[Available data — start]

Lemma answered_reachable : do_reachable false None answered.
Proof.
  pose proof (do_reachable_initial false None) as Hr. set (e := MessageEvent answer : agent_event).
  set (w := one_handler (Some 0%nat) false []).
  do_go Hr (open_system (NewAgent None) w [(id_a, AtStart 0)] []) (do_get false _ 0%nat id_a).
  do_go Hr (open_system (one id_a 5 0) w [(id_a, AtWrite 0)] [])
    (do_start false _ 0%nat id_a 0%nat 5 _ None).
  do_go Hr (open_system (NewAgent None) w [(id_a, AtWrite 0)] [Handling 0 e])
    (do_operation false _ (OpProcess answer) _ [Call 0%nat e] None).
  do_go Hr (open_system (NewAgent None) w [(id_a, AtWait 0)] [Handling 0 e])
    (do_written false _ 0%nat id_a 0%nat).
  do_go Hr (open_system (NewAgent None) (one_handler (Some 0%nat) false [(0%nat, e)]) [(id_a, AtWait 0)] [Finishing 0])
    (do_call false _ [] [] (Handling 0 e) _ (Some (Finishing 0))).
  do_go Hr (open_system (NewAgent None) (one_handler (Some 0%nat) true [(0%nat, e)]) [(id_a, AtWait 0)] [])
    (do_call false _ [] [] (Finishing 0) _ None).
  do_go Hr (open_system (NewAgent None) (one_handler (Some 0%nat) true [(0%nat, e)]) [(id_a, AtReset 0 None)] [])
    (do_waited false _ 0%nat id_a 0%nat).
  do_go Hr answered (do_reset false _ 0%nat id_a 0%nat _).
  exact Hr.
Qed.

Lemma Do_calls_back_once_witness : calls_to 0 answered = 1%nat.
Proof. exact (proj1 (Do_calls_back_once None answered answered_reachable) 0%nat id_a None eq_refl). Defined.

[Available data — finish]

• **Problem requirements**: Reproduce every line in the data that has the word "Some" in it.

• **Output for this task**:
  set (w := one_handler (Some 0%nat) false []).
  do_go Hr (open_system (NewAgent None) (one_handler (Some 0%nat) false [(0%nat, e)]) [(id_a, AtWait 0)] [Finishing 0])
    (do_call false _ [] [] (Handling 0 e) _ (Some (Finishing 0))).
  do_go Hr (open_system (NewAgent None) (one_handler (Some 0%nat) true [(0%nat, e)]) [(id_a, AtWait 0)] [])
  do_go Hr (open_system (NewAgent None) (one_handler (Some 0%nat) true [(0%nat, e)]) [(id_a, AtReset 0 None)] [])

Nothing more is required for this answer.